Anomaly detection algorithms help people to scan through a lot of data and identify which cases need to be checked as anomalies. In finance they can identify fraudulent transactions. In infrastructure monitoring, they allow problems to be identified before they affect the business. It is used in manufacturing quality control.

The main idea here is that you should not describe every type of anomaly. It gives a large list of different known cases (a learning set) to the system and the system uses it to identify anomalies.

Object clustering algorithms allow a large amount of data to be clustered using a wide range of meaningful criteria. A man cannot operate efficiently with more than a few hundred objects with many parameters. The machine can do more efficient clustering, for example, for customer/prospect qualification, product list segmentation, customer service case classification, etc.

Recommendations/preferences/behavior prediction algorithms give us the opportunity to be more efficient in interacting with customers or users by offering them exactly what they need, even if they haven’t thought of it before. Recommender systems work really poorly on most services now, but this sector will improve rapidly very soon.

The second point is that machine learning algorithms can replace people. The system analyzes people’s actions, creates rules based on this information (that is, learns from people), and applies these rules by acting instead of people.

First of all, it is about all types of standard decision making. There are many activities that require standard actions in standard situations. People make some “standard decisions” and escalate cases that are not standard. There’s no reason machines can’t do that: document processing, cold calling, accounting, front-line customer support, etc.

And again, the main feature here is that ML does not require an explicit rule definition. It “learns” from the cases, which are already solved by people in their work, and makes the learning process cheaper. Such systems will save business owners a lot of money, but many people will lose their jobs.
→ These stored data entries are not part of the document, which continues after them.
(** X25.  After [merge_duplicates] the validator has nothing to report:
    [detect_duplicates] returns the empty list on the merged catalogue, and
    the lowercased names that key the recommender's index are pairwise
    distinct. *)
Theorem merge_duplicates_clears_report (self : DataEnricher.DataEnricher)
    (validator : DataValidator.DataValidator) :
  DataValidator.medicines validator =
  DataEnricher.medicines (self_after (merge_duplicates self)) ->
  DataValidator.detect_duplicates validator = [] /\
  NoDup ((fun m => Text.lower (name m)) <$> DataValidator.medicines validator).
Proof.
  intros Hmeds.
  assert (NoDup (normal_name <$> DataValidator.medicines validator)) as Hnd.
  { rewrite Hmeds, merge_duplicates_after.
    by destruct (merge_fold_merged (DataEnricher.medicines self)) as (Hnd & _). }
  split; [by apply detect_duplicates_nil|by apply normal_names_distinct].
Qed.

Section Union.
Hypothesis list_union_spec :
  forall a b x, x ∈ list_union a b <-> x ∈ a \/ x ∈ b.

Lemma gathered_snoc_other (field : medicine -> list string)
    (l : list medicine) (med r : medicine) (x : string) :
  normal_name r <> normal_name med ->
  (exists m, m ∈ l /\ normal_name m = normal_name r /\ x ∈ field m) <->
  (exists m, m ∈ l ++ [med] /\ normal_name m = normal_name r /\ x ∈ field m).
Proof.
  intros Hne. split.
  - intros (m & Hin & Hn & Hx). exists m. split; [|done].
    apply elem_of_app. by left.
  - intros (m & [Hin| ->%list_elem_of_singleton]%elem_of_app & Hn & Hx); [|congruence].
    by exists m.
Qed.

Lemma gathered_snoc_same (field : medicine -> list string)
    (l : list medicine) (med r : medicine) (x : string) :
  normal_name r = normal_name med ->
  (exists m, m ∈ l /\ normal_name m = normal_name r /\ x ∈ field m) \/ x ∈ field med <->
  (exists m, m ∈ l ++ [med] /\ normal_name m = normal_name r /\ x ∈ field m).
Proof.
  intros He. split.
  - intros [(m & Hin & Hn & Hx)|Hx].
    + exists m. split; [|done]. apply elem_of_app. by left.
    + exists med. split; [|done]. apply elem_of_app. right. left.
  - intros (m & [Hin| ->%list_elem_of_singleton]%elem_of_app & Hn & Hx); [|by right].
    left. by exists m.
Qed.

Lemma merge_step_gathered (st : DataEnricher.merging) (l : list medicine)
    (med : medicine) :
  merged st l -> gathered st l -> gathered (merge_step st med) (l ++ [med]).
Proof.
  intros (Hnd & Hseen & _ & Hnames & _) Hg. unfold DataEnricher.merge_step.
  destruct (DataEnricher.seen_names st !! _) as [p|] eqn:Hp.
  - cbn [gathered DataEnricher.unique_medicines]. unfold gathered.
    cbn [DataEnricher.unique_medicines].
    apply Hseen in Hp. rewrite list_lookup_fmap in Hp.
    destruct (DataEnricher.unique_medicines st !! p) as [r0|] eqn:Hr0; [|done].
    simpl in Hp. injection Hp as Hp.
    intros r [i Hi]%list_elem_of_lookup.
    destruct (decide (i = p)) as [->|Hip].
    + rewrite list_lookup_alter_eq, Hr0 in Hi. simpl in Hi. injection Hi as <-.
      destruct (merge_into_fields r0 med) as (Hn & Hu & Hc).
      rewrite Hn, Hu, Hc.
      destruct (Hg r0) as [Hgu Hgc]; [by eapply list_elem_of_lookup_2|].
      split; intros x; rewrite list_union_spec.
      * rewrite Hgu. by apply (gathered_snoc_same uses).
      * rewrite Hgc. by apply (gathered_snoc_same components).
    + rewrite list_lookup_alter_ne in Hi by congruence.
      destruct (Hg r) as [Hgu Hgc]; [by eapply list_elem_of_lookup_2|].
      assert (normal_name r <> normal_name med) as Hne.
      { intros He. apply Hip. eapply NoDup_lookup; [exact Hnd| |].
        - by rewrite list_lookup_fmap, Hi.
        - rewrite list_lookup_fmap, Hr0. simpl. congruence. }
      split; intros x.
      * rewrite Hgu. by apply (gathered_snoc_other uses).
      * rewrite Hgc. by apply (gathered_snoc_other components).
  - assert (normal_name med ∉ normal_name <$> DataEnricher.unique_medicines st) as Hnew.
    { intros [p Hin]%list_elem_of_lookup. apply Hseen in Hin. simpl in Hin. congruence. }
    unfold gathered. cbn [DataEnricher.unique_medicines].
    intros r [Hin| ->%list_elem_of_singleton]%elem_of_app.
    + destruct (Hg r Hin) as [Hgu Hgc].
      assert (normal_name r <> normal_name med) as Hne.
      { intros He. apply Hnew. rewrite <- He. apply list_elem_of_fmap. by exists r. }
      split; intros x.
      * rewrite Hgu. by apply (gathered_snoc_other uses).
      * rewrite Hgc. by apply (gathered_snoc_other components).
    + assert (forall field x,
                x ∈ field med <->
                exists m, m ∈ l ++ [med] /\ normal_name m = normal_name med /\
                          x ∈ (field m : list string)) as Hown.
      { intros field x. split.
        - intros Hx. exists med. split; [|done]. apply elem_of_app. right. left.
        - intros (m & [Hin| ->%list_elem_of_singleton]%elem_of_app & Hn & Hx); [|done].
          destruct Hnew. apply Hnames. rewrite <- Hn.
          apply list_elem_of_fmap. by exists m. }
      split; intros x; [apply (Hown uses)|apply (Hown components)].
Qed.

Lemma merge_fold_gathered (l : list medicine) :
  gathered (foldl merge_step (DataEnricher.Merging 0 ∅ []) l) l.
Proof.
  induction l as [|med l IH] using rev_ind.
  - intros r Hr. simpl in Hr. by apply elem_of_nil in Hr.
  - rewrite foldl_app. apply merge_step_gathered; [apply merge_fold_merged|done].
Qed.

(** X26.  Merging loses nothing and invents nothing: in the catalogue
    [merge_duplicates] leaves, the uses of a record are exactly the uses of
    the original records with the same normalised name, and likewise its
    components. *)
Theorem merge_duplicates_gathers (self : DataEnricher.DataEnricher) (r : medicine) :
  r ∈ DataEnricher.medicines (self_after (merge_duplicates self)) ->
  (forall u, u ∈ uses r <->
     exists m, m ∈ DataEnricher.medicines self /\
               normal_name m = normal_name r /\ u ∈ uses m) /\
  (forall c, c ∈ components r <->
     exists m, m ∈ DataEnricher.medicines self /\
               normal_name m = normal_name r /\ c ∈ components m).
Proof.
  rewrite merge_duplicates_after. apply merge_fold_gathered.
Qed.

End Union.

End Enricher.

Section Standardize.
Variable CATEGORY_MAPPINGS : list (string * string).
Variable TERM_STANDARDIZATION : gmap string string.

Local Abbreviation standard :=
  (fun u : string => default u (TERM_STANDARDIZATION !! Text.strip (Text.lower u))).
Local Abbreviation listed :=
  (fun u : string => is_Some (TERM_STANDARDIZATION !! Text.strip (Text.lower u))).
Local Abbreviation standardize_uses := (DataEnricher.standardize_uses TERM_STANDARDIZATION).
Local Abbreviation add_missing_categories :=
  (DataEnricher.add_missing_categories CATEGORY_MAPPINGS).
Local Abbreviation fill_missing_fields :=
  (DataEnricher.fill_missing_fields CATEGORY_MAPPINGS).
Local Abbreviation _infer_category := (DataEnricher._infer_category CATEGORY_MAPPINGS).

Lemma standardized_spec (l : list string) (c : nat) :
  DataEnricher.standardized TERM_STANDARDIZATION l c =
  (standard <$> l, c + length (filter listed l)).
Proof.
  revert c. induction l as [|u l IH]; intros c; simpl.
  - f_equal. lia.
  - destruct (TERM_STANDARDIZATION !! _) as [term|] eqn:Hu; rewrite IH; simpl.
    + rewrite filter_cons_True by (by rewrite Hu). simpl. f_equal. lia.
    + rewrite filter_cons_False; [done|]. rewrite Hu. by intros [? ?].
Qed.

Lemma unique_spec (seen : gset string) (l : list string) :
  NoDup (Text.lower <$> DataEnricher.unique seen l) /\
  (forall u, u ∈ DataEnricher.unique seen l -> u ∈ l /\ Text.lower u ∉ seen) /\
  (forall u, u ∈ l ->
     Text.lower u ∈ seen \/ Text.lower u ∈ Text.lower <$> DataEnricher.unique seen l).
Proof.
  revert seen. induction l as [|x l IH]; intros seen; simpl.
  - split; [constructor|]. split; by intros u ?%elem_of_nil.
  - destruct (decide (Text.lower x ∈ seen)) as [Hx|Hx].
    + destruct (IH seen) as (Hnd & Hin & Hall). split; [done|]. split.
      * intros u Hu. destruct (Hin u Hu). split; [by right|done].
      * intros u [->|Hu]%elem_of_cons; [by left|]. by apply Hall.
    + destruct (IH ({[Text.lower x]} ∪ seen)) as (Hnd & Hin & Hall).
      split; [|split].
      * rewrite fmap_cons. apply NoDup_cons. split; [|done].
        intros (u & Hu & Hmem)%list_elem_of_fmap. destruct (Hin u Hmem) as [_ Hns].
        apply Hns, elem_of_union. left. by apply elem_of_singleton.
      * intros u [->|Hu]%elem_of_cons; [split; [left|done]|].
        destruct (Hin u Hu) as [? Hns]. split; [by right|].
        intros ?. apply Hns, elem_of_union. by right.
      * intros u [->|Hu]%elem_of_cons; [right; left|].
        destruct (Hall u Hu) as [[->%elem_of_singleton|?]%elem_of_union|?].
        -- right. left.
        -- by left.
        -- right. by right.
Qed.

Lemma standardize_all_spec (meds : list medicine) (c : nat) :
  DataEnricher.standardize_all TERM_STANDARDIZATION meds c =
  ((fun m => set_uses (DataEnricher.unique ∅ (standard <$> uses m)) m) <$> meds,
   c + length (filter listed (meds ≫= uses))).
Proof.
  revert c. induction meds as [|m meds IH]; intros c; simpl.
  - f_equal. lia.
  - rewrite standardized_spec. simpl. rewrite IH. simpl.
    rewrite filter_app, length_app. f_equal. symmetry. apply Nat.add_assoc.
Qed.

Lemma standardize_uses_run (self : DataEnricher.DataEnricher) :
  standardize_uses self =
  let r := DataEnricher.standardize_all TERM_STANDARDIZATION
             (DataEnricher.medicines self) 0 in
  Outcome (Returns r.2) (DataEnricher.set_medicines r.1 self)
          (if (0 <? r.2)%nat then [Saved (DataEnricher.database_path self) r.1] else []).
Proof.
  unfold DataEnricher.standardize_uses.
  unfold mbind, mret, method_bind, method_ret, bind, ret, get, put.
  cbv beta iota zeta delta [value self_after printed].
  set (r := DataEnricher.standardize_all _ _ _).
  by destruct (0 <? r.2)%nat.
Qed.

(** X27.  [standardize_uses] never raises and returns the number of uses,
    over all records, whose stripped lowercased text is a key of
    [TERM_STANDARDIZATION].  It keeps every record in place with its name,
    components, category and description; the new uses of a record are
    pairwise distinct up to case, each is an old use or its standard term,
    and every old use is still represented up to case.  The file is written
    exactly when the count is positive. *)
Theorem standardize_uses_outcome (self : DataEnricher.DataEnricher) :
  let o := standardize_uses self in
  let after := DataEnricher.medicines (self_after o) in
  exists n,
    value o = Returns n /\
    n = length (filter listed (DataEnricher.medicines self ≫= uses)) /\
    length after = length (DataEnricher.medicines self) /\
    (forall i m, DataEnricher.medicines self !! i = Some m ->
       exists m', after !! i = Some m' /\
         name m' = name m /\ components m' = components m /\
         category m' = category m /\ description m' = description m /\
         NoDup (Text.lower <$> uses m') /\
         (forall u', u' ∈ uses m' -> exists u, u ∈ uses m /\ u' = standard u) /\
         (forall u, u ∈ uses m ->
            exists u', u' ∈ uses m' /\ Text.lower u' = Text.lower (standard u))) /\
    DataEnricher.database_path (self_after o) = DataEnricher.database_path self /\
    printed o = if (0 <? n)%nat
                then [Saved (DataEnricher.database_path self) after] else [].
Proof.
  intros o after. subst o after. rewrite standardize_uses_run, standardize_all_spec.
  cbv zeta. cbn [fst snd value self_after printed DataEnricher.medicines
                 DataEnricher.set_medicines DataEnricher.database_path].
  eexists. split; [done|]. split; [done|]. split; [by rewrite length_fmap|].
  split; [|done]. intros i m Hi. eexists. rewrite list_lookup_fmap, Hi. simpl.
  split; [done|]. do 4 (split; [done|]).
  destruct (unique_spec ∅ (standard <$> uses m)) as (Hnd & Hin & Hall).
  split; [done|]. split.
  - intros u' Hu'. destruct (Hin u' Hu') as [(u & -> & Hu)%list_elem_of_fmap _].
    by exists u.
  - intros u Hu. destruct (Hall (standard u)) as [Hs|Hs].
    + apply list_elem_of_fmap. by exists u.
    + by apply elem_of_empty in Hs.
    + apply list_elem_of_fmap in Hs as (u' & Hl & Hu'). by exists u'.
Qed.

Local Abbreviation repaired := (fun m : medicine =>
  if DataEnricher.known (category m) then m
  else if negb (nonempty (uses m)) then m
  else if DataEnricher.known (Some (_infer_category (uses m)))
       then set_category (Some (_infer_category (uses m))) m
       else m).
Local Abbreviation repairable := (fun m : medicine =>
  DataEnricher.known (category m) = false /\ nonempty (uses m) = true /\
  DataEnricher.known (Some (_infer_category (uses m))) = true).

Lemma add_categories_spec (meds : list medicine) (c : nat) :
  DataEnricher.add_categories CATEGORY_MAPPINGS meds c =
  (repaired <$> meds, c + length (filter repairable meds)).
Proof.
  revert c. induction meds as [|m meds IH]; intros c; simpl.
  - f_equal. lia.
  - destruct (DataEnricher.known (category m)) eqn:Hk; simpl.
    { rewrite IH. simpl. rewrite filter_cons_False; [done|].
      intros [? _]. congruence. }
    destruct (nonempty (uses m)) eqn:Hu; simpl.
    2:{ rewrite IH. simpl. rewrite filter_cons_False; [done|].
        intros (_ & ? & _). congruence. }
    destruct (DataEnricher.known (Some _)) eqn:Hi; rewrite IH; simpl.
    + rewrite filter_cons_True by done. simpl. f_equal. lia.
    + rewrite filter_cons_False; [done|]. intros (_ & _ & ?). congruence.
Qed.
Another fruitful area is all kinds of web scraping/data harvesting. Google knows a lot. But when you need to get aggregated structured information from the web, you still need to entice a human to do it (and there’s a good chance the result won’t be really great). The aggregation, structuring and cross-validation of information, based on your preferences and requirements, will be automated thanks to ML. The qualitative analysis of the information will continue to be carried out by people.

Ultimately, all of these approaches can be used in almost any industry. We should take this into account when predicting the future of some markets and of our society in general.